Items from a dataset
—————

(** C9: in every reachable state, a constructed chain comes with the X.509
    source and both TLS configurations, and a started listener comes with
    the constructed chain; the step that constructs the chain starts from a
    state that already holds the source and both TLS configurations and ends
    in one without any listener; a step that starts a listener starts from a
    state that already holds the chain, and the listener it adds is the one
    for the next address of the configured list, so that the listeners
    started so far are, in order, a prefix of that list. *)
Theorem startup_order env sched s :
  run env sched init = Some s ->
  (is_Some (chain s) ->
     is_Some (source s) /\ is_Some (tlsClient s) /\ is_Some (tlsServer s)) /\
  (listeners s <> [] -> is_Some (chain s)) /\
  addr <$> listeners s = take (length (listeners s)) (ListenOn (config s)) /\
  (forall a s',
     step env a s = Some s' -> chain s = None -> is_Some (chain s') ->
     is_Some (source s) /\ is_Some (tlsClient s) /\ is_Some (tlsServer s) /\
     listeners s' = []) /\
  (forall a s',
     step env a s = Some s' -> length (listeners s) < length (listeners s') ->
     is_Some (chain s) /\
     exists address,
       ListenOn (config s) !! length (listeners s) = Some address /\
       listeners s'
       = listeners s
         ++ [mkListener address
               (ListenAndServe env (length (listeners s)) address)]).
Proof.
  intros Hrun.
  pose proof (reachable_locals _ _ (reachable_run _ _ _ Hrun)) as HL.
  pose proof (reachable_listen _ _ (reachable_run _ _ _ Hrun)) as HW.
  assert (Hset : 14 <= stage (pc s) -> is_Some (chain_of env) ->
                 is_Some (source s) /\ is_Some (tlsClient s) /\
                 is_Some (tlsServer s)).
  { intros Hst Hch. destruct HL as [Hs Hc Hv _ _ _ _ _ _ _ _].
    rewrite Hs, Hc, Hv. unfold after.
    destruct (Nat.leb_spec (stage (pc s)) 6); [lia|].
    destruct (Nat.leb_spec (stage (pc s)) 8); [lia|].
    destruct (Nat.leb_spec (stage (pc s)) 9); [lia|].
    unfold chain_of, tlsClient_of, tlsServer_of in *.
    destruct (source_of env); [eauto | by destruct Hch]. }
  assert (Hchain : 14 < stage (pc s) -> is_Some (chain s)).
  { intros Hst. destruct HL as [_ _ _ _ _ _ _ Hch _ Hid Hcl].
    rewrite Hch. unfold after.
    destruct (Nat.leb_spec (stage (pc s)) 14); [lia|].
    destruct (Nat.leb_spec (stage (pc s)) 6); [lia|].
    destruct (Nat.leb_spec (stage (pc s)) 12); [lia|].
    cbn in Hid, Hcl.
    unfold chain_of, dial_of, server_of, tlsClient_of, tlsServer_of,
      source_of.
    destruct (workloadapi_NewX509Source env); [|done]. eauto. }
  assert (Hstarted : listeners s <> [] -> 14 < stage (pc s)).
  { intros Hne. destruct HW as [Hlen _ _ _ _ _ _ _].
    destruct (listeners s) as [|l ls]; [done|]. cbn in Hlen.
    destruct (pc s); cbn in *; (lia || discriminate). }
  split; [|split; [|split; [|split]]].
  - intros Hch. destruct HL as [_ _ _ _ _ _ _ Ech _ _ _].
    rewrite Ech in Hch. unfold after in Hch.
    destruct (Nat.leb_spec (stage (pc s)) 14); [by destruct Hch|].
    apply Hset; [lia | done].
  - intros Hne. auto.
  - by destruct HW.
  - intros a s' Hstep Hnone Hsome.
    destruct (chain_built_by _ _ _ _ Hstep Hnone) as (-> & Hpc & Hpc' & Hl).
    { by destruct Hsome as [? ->]. }
    assert (HL' : InvLocals env s') by (eapply InvLocals_step; eauto).
    destruct HL' as [_ _ _ _ _ _ _ Ech' _ _ _].
    rewrite Ech', Hpc' in Hsome. cbn in Hsome.
    destruct Hset as (? & ? & ?); [rewrite Hpc; cbn; lia | done |].
    repeat split; try done.
    rewrite Hl. destruct HW as [Hlen _ _ _ _ _ _ _].
    rewrite Hpc in Hlen. cbn in Hlen. by destruct (listeners s).
  - intros a s' Hstep Hlt.
    destruct (listener_started_by _ _ _ _ Hstep Hlt)
      as (-> & i & address & Hpc & Ha & Hl).
    destruct HW as [Hlen _ _ _ _ _ _ _]. rewrite Hpc in Hlen. cbn in Hlen.
    split; [apply Hchain; rewrite Hpc; cbn; lia|].
    exists address. by rewrite Hlen.
Qed.

(** The sample execution between the first listener's start and its
    check. *)
Lemma startup_order_witness :
  is_Some (chain (state_after sample_env (startup ++ [AMain]))) /\
  addr <$> listeners (state_after sample_env (startup ++ [AMain]))
  = ["unix:///listen.on.socket"].
Proof.
  assert (H1 : run sample_env (startup ++ [AMain]) init
               = Some (state_after sample_env (startup ++ [AMain])))
    by (vm_compute; reflexivity).
  destruct (startup_order sample_env _ _ H1) as (_ & Hc & Ha & _).
  split; [apply Hc; vm_compute; discriminate|].
  rewrite Ha. vm_compute. reflexivity.
Defined.

(** * Fan-in of the listeners' errors *)

Lemma set_errCh_lookup_ne i k c ls : i <> k -> set_errCh i c ls !! k = ls !! k.
Proof.
  intros Hne. unfold set_errCh. case_match; [|done].
  by apply list_lookup_insert_ne.
Qed.

Lemma set_errCh_lookup_eq i c ls l :
  ls !! i = Some l -> set_errCh i c ls !! i = Some (mkListener (addr l) c).
Proof.
  intros H. unfold set_errCh. rewrite H.
  apply list_lookup_insert_eq. by eapply lookup_lt_Some.
Qed.

Lemma done_mono env a s s' :
  step env a s = Some s' -> Ctx.ctx_done (ctx s) = true ->
  Ctx.ctx_done (ctx s') = true.
Proof.
  intros H Hd. step_cases H.
  all: try (cbn in *; congruence).
Qed.

Lemma cancellations_cons env sched s s' :
  cancellations (s :: trace env sched s')
  = (if negb (Ctx.ctx_done (ctx s)) && Ctx.ctx_done (ctx s') then 1 else 0)
    + cancellations (trace env sched s').
Proof. by destruct sched. Qed.

Lemma cancellations_done env sched :
  forall s, Ctx.ctx_done (ctx s) = true ->
            cancellations (trace env sched s) = 0.
Proof.
  induction sched as [|a sched IH]; intros s Hd; [done|].
  cbn [trace]. destruct (step env a s) as [s'|] eqn:E; [|done].
  rewrite cancellations_cons, Hd. cbn.
  apply IH. by eapply done_mono.
Qed.

Lemma cancellations_once env sched :
  forall s, cancellations (trace env sched s) <= 1.
Proof.
  induction sched as [|a sched IH]; intros s; [cbn; lia|].
  cbn [trace]. destruct (step env a s) as [s'|] eqn:E; [|cbn; lia].
  rewrite cancellations_cons.
  destruct (Ctx.ctx_done (ctx s')) eqn:Hd'.
  - rewrite (cancellations_done env sched s' Hd'). case_match; lia.
  - rewrite andb_false_r. specialize (IH s'). lia.
Qed.

Lemma stage_mono env a s s' :
  step env a s = Some s' -> stage (pc s) <= stage (pc s').
Proof.
  intros H. step_cases H.
  all: try (cbn in *; congruence).
  all: cbn; try match goal with E : pc _ = _ |- _ => rewrite ?E end; cbn; lia.
Qed.

Lemma InvFanIn_step env j a s s' :
  InvFanIn j s -> step env a s = Some s' ->
  InvFanIn j s' /\ progress j s' = progress j s + watcher_moves j [a].
Proof.
  intros [HW HE Hst Harm] H.
  pose proof (InvListen_step _ _ _ _ HW H) as HW'.
  pose proof (InvExit_step _ _ _ _ HE H) as HE'.
  pose proof (stage_mono _ _ _ _ H) as Hst'.
  enough (armed j s' /\ progress j s' = progress j s + watcher_moves j [a])
    as [? ?] by (split; [split; [done..|lia|done] | done]).
  clear HW' HE' Hst'.
  destruct HW as [_ _ _ _ Hown _ _ _]. clear HE.
  destruct Harm as (w & Hw & Hch).
  step_cases H.
  all: try (cbn in *; congruence).
  all: try (cbn in Hst; lia).
  all: unfold armed, progress; cbn.
  all: try (split; [eauto | lia]).
  - (* a watcher receives *)
    match goal with
    | E : watchers s !! ?k = Some (WRecv ?c) |- _ =>
        pose proof (Hown _ _ E) as ->; rename E into Hk
    end.
    destruct (decide (j0 = j)) as [->|Hne].
    + rewrite list_lookup_insert_eq by (by eapply lookup_lt_Some).
      rewrite Hk, Nat.eqb_refl. split; [|done].
      eexists. split; [done|]. by intros i [=].
    + rewrite list_lookup_insert_ne by done.
      apply Nat.eqb_neq in Hne as Hne'. rewrite Hne'. split; [|lia].
      exists w. split; [done|]. intros i ->.
      pose proof (Hown _ _ Hw) as ->.
      rewrite set_errCh_lookup_ne by done. by apply Hch.
  - (* a watcher logs *)
    destruct (decide (j0 = j)) as [->|Hne].
    + rewrite list_lookup_insert_eq by (by eapply lookup_lt_Some).
      match goal with E : watchers s !! j = Some (WLog _) |- _ =>
        rewrite E end.
      rewrite Nat.eqb_refl. split; [|done].
      eexists. split; [done|]. by intros i [=].
    + rewrite list_lookup_insert_ne by done.
      apply Nat.eqb_neq in Hne as Hne'. rewrite Hne'. split; [eauto | lia].
  - (* a watcher cancels *)
    destruct (decide (j0 = j)) as [->|Hne].
    + rewrite list_lookup_insert_eq by (by eapply lookup_lt_Some).
      match goal with E : watchers s !! j = Some WCancel |- _ =>
        rewrite E end.
      rewrite Nat.eqb_refl. split; [|done].
      eexists. split; [done|]. by intros i [=].
    + rewrite list_lookup_insert_ne by done.
      apply Nat.eqb_neq in Hne as Hne'. rewrite Hne'. split; [eauto | lia].
  - (* a listener sends *)
    exists w. split; [done|]. intros i0 ->.
    destruct (Hch _ eq_refl) as (l0 & Hl0 & Hb).
    destruct (decide (i = i0)) as [->|Hne].
    + exfalso. simplify_eq. unfold Chan.send in *.
      destruct Hb as [b Hb]. rewrite Hb in *. by case_match.
    + rewrite set_errCh_lookup_ne by done. eauto.
  - (* a listener closes *)
    exists w. split; [done|]. intros i0 ->.
    destruct (Hch _ eq_refl) as (l0 & Hl0 & Hb).
    destruct (decide (i = i0)) as [->|Hne].
    + simplify_eq. erewrite set_errCh_lookup_eq by done.
      eexists. split; [done|]. cbn. unfold Chan.close in *.
      case_match; by simplify_eq.
    + rewrite set_errCh_lookup_ne by done. eauto.
Qed.

Lemma watcher_moves_cons j a sched :
  watcher_moves j (a :: sched) = watcher_moves j [a] + watcher_moves j sched.
Proof. destruct a; cbn; lia. Qed.

Lemma InvFanIn_run env j sched :
  forall s s',
    InvFanIn j s -> run env sched s = Some s' ->
    InvFanIn j s' /\ progress j s' = progress j s + watcher_moves j sched.
Proof.
  induction sched as [|a sched IH]; intros s s' Hinv Hrun; cbn in Hrun.
  - simplify_eq. split; [done | cbn; lia].
  - destruct (step env a s) as [s1|] eqn:E; [|done].
    destruct (InvFanIn_step _ _ _ _ _ Hinv E) as [Hinv1 Hp1].
    destruct (IH _ _ Hinv1 Hrun) as [Hinv' Hp'].
    split; [done|]. rewrite watcher_moves_cons. lia.
Qed.

Lemma fanin_outcome env j s :
  InvFanIn j s ->
  (Ctx.ctx_done (ctx s) = true \/
   (status s = Running /\ is_Some (step env (AWatcher j) s))) /\
  (progress j s = 3 -> Ctx.ctx_done (ctx s) = true) /\
  fatals (log s) = 0.
Proof.
  intros [[_ _ _ _ _ Hdone Hret _] HE Hst (w & Hw & Hch)].
  unfold InvExit in HE. unfold progress. rewrite Hw.
  assert (Hfs : fatal_site (pc s) = false)
    by (destruct (pc s); cbn in *; (done || lia)).
  split; [|split].
  - destruct (status s) as [|c] eqn:Est.
    + destruct w as [i|e| |].
      * right. split; [done|]. unfold step, watcher_step. rewrite Est, Hw.
        destruct (Hch i eq_refl) as (l & -> & [b Hb]).
        unfold Chan.recv. rewrite Hb. eauto.
      * right. split; [done|]. unfold step, watcher_step.
        rewrite Est, Hw. eauto.
      * right. split; [done|]. unfold step, watcher_step.
        rewrite Est, Hw. eauto.
      * left. eauto.
    + left. destruct HE as [(_ & Hpc & _)|(_ & Hf & _)]; [auto | congruence].
  - destruct w; try done. intros _. eauto.
  - destruct (status s); [apply HE|].
    destruct HE as [(_ & _ & ?)|(_ & Hf & _)]; [done | congruence].
Qed.

(** The three statements of a watcher whose channel holds a value. *)
Lemma watcher_runs env s j i l err :
  status s = Running -> watchers s !! j = Some (WRecv i) ->
  listeners s !! i = Some l -> Chan.buf (errCh l) = Some err ->
  exists s',
    run env [AWatcher j; AWatcher j; AWatcher j] s = Some s' /\
    log s' = log s ++ [mkEntry ErrorLevel (MsgErr err)] /\
    ctx s' = Ctx.cancel (ctx s) /\ Ctx.ctx_done (ctx s') = true /\
    status s' = Running.
Proof.
  intros Hst Hw Hl Hb.
  assert (Hj : j < length (watchers s)) by (by eapply lookup_lt_Some).
  cbn. unfold step at 1, watcher_step. rewrite Hst, Hw, Hl.
  unfold Chan.recv. rewrite Hb.
  unfold step at 1, watcher_step. cbn. rewrite Hst.
  rewrite list_lookup_insert_eq by done.
  unfold step at 1, watcher_step. cbn. rewrite Hst.
  rewrite list_lookup_insert_eq by (by rewrite length_insert).
  eexists. split; [done|]. by repeat split.
Qed.

(** A watcher's step never ends the process and touches, besides its own
    program counter and its channel, only the log and the context. *)
Lemma watcher_only_logs_and_cancels env k s s' :
  step env (AWatcher k) s = Some s' ->
  status s' = Running /\ pc s' = pc s /\
  (log s' = log s \/ exists e, log s' = log s ++ [mkEntry ErrorLevel (MsgErr e)]) /\
  (ctx s' = ctx s \/ ctx s' = Ctx.cancel (ctx s)).
Proof.
  intros H. step_cases H.
  all: cbn; repeat split; eauto.
Qed.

—————

Word for word, restate only the lines from the one containing "Lemma watcher_runs env" through the last line of the entries, with both ends kept.

ANSWER TO THE EXERCISE ->
Lemma watcher_runs env s j i l err :
  status s = Running -> watchers s !! j = Some (WRecv i) ->
  listeners s !! i = Some l -> Chan.buf (errCh l) = Some err ->
  exists s',
    run env [AWatcher j; AWatcher j; AWatcher j] s = Some s' /\
    log s' = log s ++ [mkEntry ErrorLevel (MsgErr err)] /\
    ctx s' = Ctx.cancel (ctx s) /\ Ctx.ctx_done (ctx s') = true /\
    status s' = Running.
Proof.
  intros Hst Hw Hl Hb.
  assert (Hj : j < length (watchers s)) by (by eapply lookup_lt_Some).
  cbn. unfold step at 1, watcher_step. rewrite Hst, Hw, Hl.
  unfold Chan.recv. rewrite Hb.
  unfold step at 1, watcher_step. cbn. rewrite Hst.
  rewrite list_lookup_insert_eq by done.
  unfold step at 1, watcher_step. cbn. rewrite Hst.
  rewrite list_lookup_insert_eq by (by rewrite length_insert).
  eexists. split; [done|]. by repeat split.
Qed.

(** A watcher's step never ends the process and touches, besides its own
    program counter and its channel, only the log and the context. *)
Lemma watcher_only_logs_and_cancels env k s s' :
  step env (AWatcher k) s = Some s' ->
  status s' = Running /\ pc s' = pc s /\
  (log s' = log s \/ exists e, log s' = log s ++ [mkEntry ErrorLevel (MsgErr e)]) /\
  (ctx s' = ctx s \/ ctx s' = Ctx.cancel (ctx s)).
Proof.
  intros H. step_cases H.
  all: cbn; repeat split; eauto.
Qed.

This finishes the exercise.